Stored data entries
______________________________

Lemma sim_alloc_laws : @P4AllocLaws (sim false) (sim_laws false).
Proof.
  constructor. intros d pl n l d' [= <- <-]. split; [rewrite length_seqZ; lia|]. split; [apply NoDup_seqZ|].
  intros m Hm. exists sim_blank. split; [|simpl; lia]. simpl. induction (seqZ (1000 + Z.max 0 (sim_next d)) n) as [|x l IH]; [by apply elem_of_nil in Hm|].
  simpl. destruct (decide (x = m)) as [->|Hne]; [apply lookup_insert_eq|]. rewrite lookup_insert_ne by done.
  apply IH. by apply elem_of_cons in Hm as [->|Hm].
Qed.

(** A learner that misses the instances 1 to 4, with a default value. *)
Definition sim_late : sim_state :=
  WorkerState zero_stats
    (Some {| lrn_acceptors := 3; late_start := false; current_iid := 1; highest_iid_closed := 5; instances := kh_init; gaps := kh_init |})
    None None (Some tt) (Some replica_cb) 0 0 0 (Some (sim_value x64)) 8 0.

Lemma holes_requested_witness :
  exists d' w', @learner_check_holes (sim false) sim_eth Khash.khash (mem_storage Khash.khash) unit
      (sim_node sim_late) (sim_conf 0) sim_start (@zero_worker (sim false) _ sim_late) = Some (d', w') /\
    held (worker_out w') 0 = [1001; 1002; 1003; 1004] /\
    exists pkt, @mbuf_get (sim false) d' 1003 = Some pkt /\
      is_message (sim_conf 0) (acceptor_addr (sim_conf 0)) ACCEPT 3 0 (Some (sim_value x64)) 8 pkt.
Proof.
  destruct (@holes_requested (sim false) (sim_laws false) sim_alloc_laws sim_eth sim_eth_laws Khash.khash (mem_storage Khash.khash) unit
    (sim_node sim_late) (sim_conf 0) sim_start (@zero_worker (sim false) _ sim_late)
    {| lrn_acceptors := 3; late_start := false; current_iid := 1; highest_iid_closed := 5; instances := kh_init; gaps := kh_init |}
    1 5 0 1 [1001; 1002; 1003; 1004] (@rte_pktmbuf_alloc_bulk (sim false) sim_start 1 4).2)
    as (d' & w' & Hrun & _ & _ & _ & Hheld & Hpkts).
  - reflexivity.
  - reflexivity.
  - vm_compute. reflexivity.
  - reflexivity.
  - split; vm_compute; congruence.
  - exists zero_mbuf_array. split; [reflexivity|]. split_and!; by vm_compute.
  - exists d', w'. split; [exact Hrun|]. split; [exact Hheld|]. exact (Hpkts 2%nat 1003 eq_refl).
Defined.

(* ===== verification/P4Args.v ===== *)
(** * The command line of the data plane ([p4xos/src/config.c])

    The options that give the cores their roles, the routes, the sizes and the
    Paxos configuration.  [getopt_long] gives the options one after the other with
    their arguments, and an error for one it does not know.  A pointer into an
    argument is the rest of the string behind it.

    The options change the global [app] as they are read, also when one of them
    is wrong in the end; the result is the code and [app].

    [None] is an access outside an array: [str_to_unsigned_vals] takes the error
    code -1 for the number of values. *)

From S2P Require Import Prelude Bytes PaxosTypes EvConfig P4Packet P4Dpdk P4Sim P4App P4Runtime P4Conserve.
From Stdlib Require Import String.
#[local] Open Scope Z_scope.

(** ** The C library *)

(** [strchr]: the rest of the string from the character on. *)
Fixpoint strchr (s : cstring) (c : Z) : option cstring :=
  match s with
  | [] => None
  | b :: s' => if Z_of_byte b =? c then Some s else strchr s' c
  end.

(** The value of a digit in base 16. *)
Definition digit_of (b : byte) : Z :=
  let z := Z_of_byte b in
  if (48 <=? z) && (z <=? 57) then z - 48
  else if (97 <=? z) && (z <=? 102) then z - 87
  else if (65 <=? z) && (z <=? 70) then z - 55
  else 16.

Fixpoint read_base (base acc : Z) (s : cstring) : Z * nat * cstring :=
  match s with
  | b :: s' =>
      if digit_of b <? base
      then let '(v, n, rest) := read_base base (base * acc + digit_of b) s' in (v, S n, rest)
      else (acc, O, s)
  | [] => (acc, O, s)
  end.

(** [strtoul(s, &end, 0)]: the value, whether [errno] is set, and [end]. *)
Definition strtoul0 (s : cstring) : Z * bool * cstring :=
  let t := skip_spaces s in
  let '(neg, t) :=
    match t with
    | b :: t' => if Z_of_byte b =? 45 then (true, t') else if Z_of_byte b =? 43 then (false, t') else (false, t)
    | [] => (false, t)
    end in
  let '(v, n, rest) :=
    match t with
    | z :: x :: d :: t' =>
        if (Z_of_byte z =? 48) && ((Z_of_byte x =? 120) || (Z_of_byte x =? 88)) && (digit_of d <? 16)
        then read_base 16 0 (d :: t')
        else if Z_of_byte z =? 48 then read_base 8 0 t else read_base 10 0 t
    | z :: _ => if Z_of_byte z =? 48 then read_base 8 0 t else read_base 10 0 t
    | [] => (0, O, [])
    end in
  if (n =? 0)%nat then (0, false, s)
  else if 2 ^ 64 <=? v then (2 ^ 64 - 1, true, rest)
  else ((if (neg : bool) then (- v) mod 2 ^ 64 else v), false, rest).

(** [strtok(s, ":")] and [strtok(NULL, ":")]. *)
Fixpoint skip_colons (s : cstring) : cstring :=
  match s with b :: s' => if Z_of_byte b =? 58 then skip_colons s' else s | [] => [] end.
Fixpoint before_colon (s : cstring) : cstring * cstring :=
  match s with
  | b :: s' => if Z_of_byte b =? 58 then ([], s') else let '(t, r) := before_colon s' in (b :: t, r)
  | [] => ([], [])
  end.
Definition strtok (s : cstring) : option (cstring * cstring) :=
  match skip_colons s with [] => None | t => Some (before_colon t) end.

(** DPDK's [rte_strsplit]: the tokens between the separators, [n] at most, and
    [inet_pton] of an IPv4 address. *)
Class Strings := {
  rte_strsplit : cstring -> Z -> Z -> list cstring;
  inet_pton : cstring -> option Z;
}.

(** ** Options *)

Inductive lgopt :=
  | o_rx | o_tx | o_w | o_lpm | o_rsz | o_bsz | o_pos_lb | o_num_ac | o_msgtype | o_node_id | o_port | o_baseline
  | o_multi_dbs | o_reset_inst | o_inc_inst | o_run_prepare | o_drop | o_osd | o_resp | o_latency | o_leader
  | o_window | o_max | o_rate | o_src | o_leader_addr | o_cliaddr | o_acc_addr | o_learner_addr | o_cp_interval
  | o_ts_interval | o_app_config.

#[global] Instance lgopt_eq_dec : EqDecision lgopt.
Proof. solve_decision. Defined.

Definition APP_ARG_MAX_CHARS : Z := 4096.
Definition APP_ARG_MAX_TUPLES : Z := 128.
Definition APP_ARG_SIZES_CHARS : Z := 63.
Definition APP_ARG_NUMERICAL_SIZE_CHARS : Z := 15.

(** [strnlen(arg, n + 1) == n + 1] *)
Definition longer (arg : cstring) (n : Z) : bool := n <? Z.of_nat (List.length arg).

Section args.
Context {D : Dpdk} {S : Strings} {P : Type} (p0 : P).
Implicit Types (a : app_params P) (arg p : cstring).

(** *** Numbers separated by a character *)

(** [None] is the result -1. *)
Fixpoint unsigned_all (splits : list cstring) : option (list Z) :=
  match splits with
  | [] => Some []
  | s :: splits =>
      let '(v, err, rest) := strtoul0 s in
      if (err : bool) || negb (bool_decide (rest = [])) then None else
      vs ← unsigned_all splits;
      Some (u32 v :: vs)
  end.

Definition str_to_unsigned_array (s : cstring) (sbuflen sep num_vals : Z) : option (list Z) :=
  unsigned_all (rte_strsplit (take (Z.to_nat sbuflen) s) num_vals sep).
(* ===== verification/P4ArgsInv.v ===== *)
(** * What the command line leaves behind

    Once [app_parse_args] accepts the command line, the data plane can start: the
    bursts are in range, every core is in the state the initialisation expects,
    and every queue that was enabled is read by exactly one core. *)

From S2P Require Import Prelude Bytes PaxosTypes EvConfig P4Packet P4Dpdk P4Sim P4App P4Runtime P4Conserve P4Args.
From Stdlib Require Import String.
#[local] Open Scope Z_scope.
#[local] Notation length := List.length.

Section inv.
Context {D : Dpdk} {DL : DpdkLaws} {St : Strings} {P : Type} (p0 : P).
Implicit Types (a : app_params P) (arg p : cstring) (io : app_lcore_params_io).

(** ** The invariant *)

Definition mask_at a (port queue : Z) : option Z := row ← arr_get (nic_rx_queue_mask a) port; arr_get row queue.

(** The core reads the queue, or sends to the port. *)
Definition reads (u : lcore_union P) (q : Z * Z) : Prop :=
  exists io i, as_io u = Some io /\ i < n_nic_queues (rx io) /\ arr_get (nic_queues (rx io)) i = Some q.
Definition writes (u : lcore_union P) (port : Z) : Prop :=
  exists io i, as_io u = Some io /\ i < n_nic_ports (tx io) /\ arr_get (nic_ports (tx io)) i = Some port.

Definition serves a (x : Z) (q : Z * Z) : Prop := exists lp, arr_get (lcore_params a) x = Some lp /\ reads (lcore_is lp) q.
Definition sends a (x port : Z) : Prop := exists lp, arr_get (lcore_params a) x = Some lp /\ writes (lcore_is lp) port.

(** An I/O core has its queues and ports, and is zero otherwise. *)
Definition fresh_io io : Prop :=
  io = set_nic_ports (set_nic_queues zero_io (nic_queues (rx io)) (n_nic_queues (rx io))) (nic_ports (tx io))
         (n_nic_ports (tx io)) /\
  length (nic_queues (rx io)) = 16%nat /\ 0 <= n_nic_queues (rx io) <= 16 /\
  length (nic_ports (tx io)) = 16%nat /\ 0 <= n_nic_ports (tx io) <= 16.

Definition fresh (u : lcore_union P) : Prop :=
  match u with
  | e_APP_LCORE_DISABLED => True
  | e_APP_LCORE_IO io => fresh_io io
  | e_APP_LCORE_WORKER w => w = zero_worker p0
  end.

Definition bursts a : list Z :=
  [burst_size_io_rx_read a; burst_size_io_rx_write a; burst_size_io_tx_read a; burst_size_io_tx_write a;
   burst_size_worker_read a; burst_size_worker_write a].

Record args_inv a : Prop := {
  inv_lcores : lcores_wf a;
  inv_rows port : 0 <= port < APP_MAX_NIC_PORTS ->
    exists row, arr_get (nic_rx_queue_mask a) port = Some row /\ Z.of_nat (length row) = APP_MAX_RX_QUEUES_PER_NIC_PORT;
  inv_ports : Z.of_nat (length (nic_rx_queue_mask a)) = APP_MAX_NIC_PORTS /\
    Z.of_nat (length (nic_tx_port_mask a)) = APP_MAX_NIC_PORTS;
  inv_fresh x lp : arr_get (lcore_params a) x = Some lp -> fresh (lcore_is lp);
  inv_mask port queue m : mask_at a port queue = Some m -> m = 0 \/ m = 1;
  inv_rx port queue : mask_at a port queue = Some 1 <-> exists x, serves a x (port, queue);
  inv_one x y q : serves a x q -> serves a y q -> x = y;
  inv_tx port m : arr_get (nic_tx_port_mask a) port = Some m -> m <> 0 -> exists x, sends a x port;
  inv_bursts : Forall (fun b => is_u32 b) (bursts a);
}.

(** ** One core is given a queue, a port or the role of a worker *)

Lemma set_lcore_Some a x u a' :
  set_lcore a x u = Some a' ->
  exists lp, arr_get (lcore_params a) x = Some lp /\ a' = set_lcore_params a (lcore_params a') /\
    length (lcore_params a') = length (lcore_params a) /\
    forall y, arr_get (lcore_params a') y = if decide (x = y) then Some (AppLcoreParams u (pool lp)) else arr_get (lcore_params a) y.
Proof.
  intros H. destruct (arr_get (lcore_params a) x) as [lp|] eqn:Hx; [|by unfold set_lcore in H; rewrite Hx in H].
  exists lp. split; [done|]. destruct (set_lcore_runs a x lp u Hx) as (a1 & H1 & H2). rewrite H1 in H. by simplify_eq.
Qed.

(** [a'] is [a] with [u'] for the core [x], which was [u]. *)
Definition recast a x (u u' : lcore_union P) a' : Prop :=
  exists lp, arr_get (lcore_params a) x = Some lp /\ lcore_is lp = u /\ a' = set_lcore_params a (lcore_params a') /\
    length (lcore_params a') = length (lcore_params a) /\
    forall y, arr_get (lcore_params a') y = if decide (x = y) then Some (AppLcoreParams u' (pool lp)) else arr_get (lcore_params a) y.

Lemma set_lcore_recast a x lp u a' :
  arr_get (lcore_params a) x = Some lp -> set_lcore a x u = Some a' -> recast a x (lcore_is lp) u a'.
Proof.
  intros Hx (lp' & Hx' & H)%set_lcore_Some. simplify_eq. by exists lp.
Qed.

Lemma recast_twice a x u u1 u2 a1 a2 : recast a x u u1 a1 -> recast a1 x u1 u2 a2 -> recast a x u u2 a2.
Proof.
  intros (lp & Hx & Hu & E1 & L1 & G1) (lp1 & Hx1 & _ & E2 & L2 & G2).
  rewrite G1, decide_True in Hx1 by done. simplify_eq/=. exists lp. split_and!; [done|done| |lia|].
  - rewrite E2. by rewrite E1.
  - intros y. rewrite G2, G1. by case_decide.
Qed.

Lemma set_lcore_twice a x lp u1 u2 a1 a2 :
  arr_get (lcore_params a) x = Some lp -> set_lcore a x u1 = Some a1 -> set_lcore a1 x u2 = Some a2 ->
  recast a x (lcore_is lp) u2 a2.
Proof.
  intros Hx E1 E2. pose proof (set_lcore_recast _ _ _ _ _ Hx E1) as H1.
  eapply recast_twice; [exact H1|]. destruct (set_lcore_Some _ _ _ _ E2) as (lp2 & Hx2 & _).
  pose proof (set_lcore_recast _ _ _ _ _ Hx2 E2) as H2. destruct H1 as (? & _ & _ & _ & _ & G).
  rewrite G, decide_True in Hx2 by done. by simplify_eq.
Qed.

Lemma rx_assign_effect a port queue lcore a' :
  rx_assign a port queue lcore = Some (0, a') ->
  exists u io qs, recast a lcore u (e_APP_LCORE_IO (set_nic_queues io qs (u32 (n_nic_queues (rx io) + 1)))) a' /\
    as_io u = Some io /\ n_nic_queues (rx io) < 16 /\
    arr_set (nic_queues (rx io)) (n_nic_queues (rx io)) (u16 port, u8 queue) = Some qs.
Proof.
  unfold rx_assign. intros H. repeat (case_match; [done|]). destruct (arr_get (lcore_params a) lcore) as [lp|] eqn:Hx; [|done].
  cbn [mbind option_bind] in H. destruct (as_io (lcore_is lp)) as [io|] eqn:Hio; [|done].
  cbn [mbind option_bind] in H. destruct (find_ _ _ _) as [found|]; [|done]. cbn [mbind option_bind] in H.
  destruct (set_lcore a lcore _) as [a1|] eqn:E1; [|done]. cbn [mbind option_bind] in H. destruct found; [done|].
  destruct (Z.leb_spec APP_MAX_NIC_RX_QUEUES_PER_IO_LCORE (n_nic_queues (rx io))); [done|].
  destruct (arr_set _ _ _) as [qs|] eqn:Hqs; [|done]. cbn [mbind option_bind] in H.
  destruct (set_lcore a1 lcore _) as [a2|] eqn:E2; [|done]. cbn [mbind option_bind] in H. simplify_eq.
  exists (lcore_is lp), io, qs. split_and!; try done. by eapply set_lcore_twice.
Qed.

______________________________

# Work instruction:
Check each line of the data for "Require". Copy the lines where it turns up.

# Response to this exercise:
From S2P Require Import Prelude Bytes PaxosTypes EvConfig P4Packet P4Dpdk P4Sim P4App P4Runtime P4Conserve.
From Stdlib Require Import String.
From S2P Require Import Prelude Bytes PaxosTypes EvConfig P4Packet P4Dpdk P4Sim P4App P4Runtime P4Conserve P4Args.
From Stdlib Require Import String.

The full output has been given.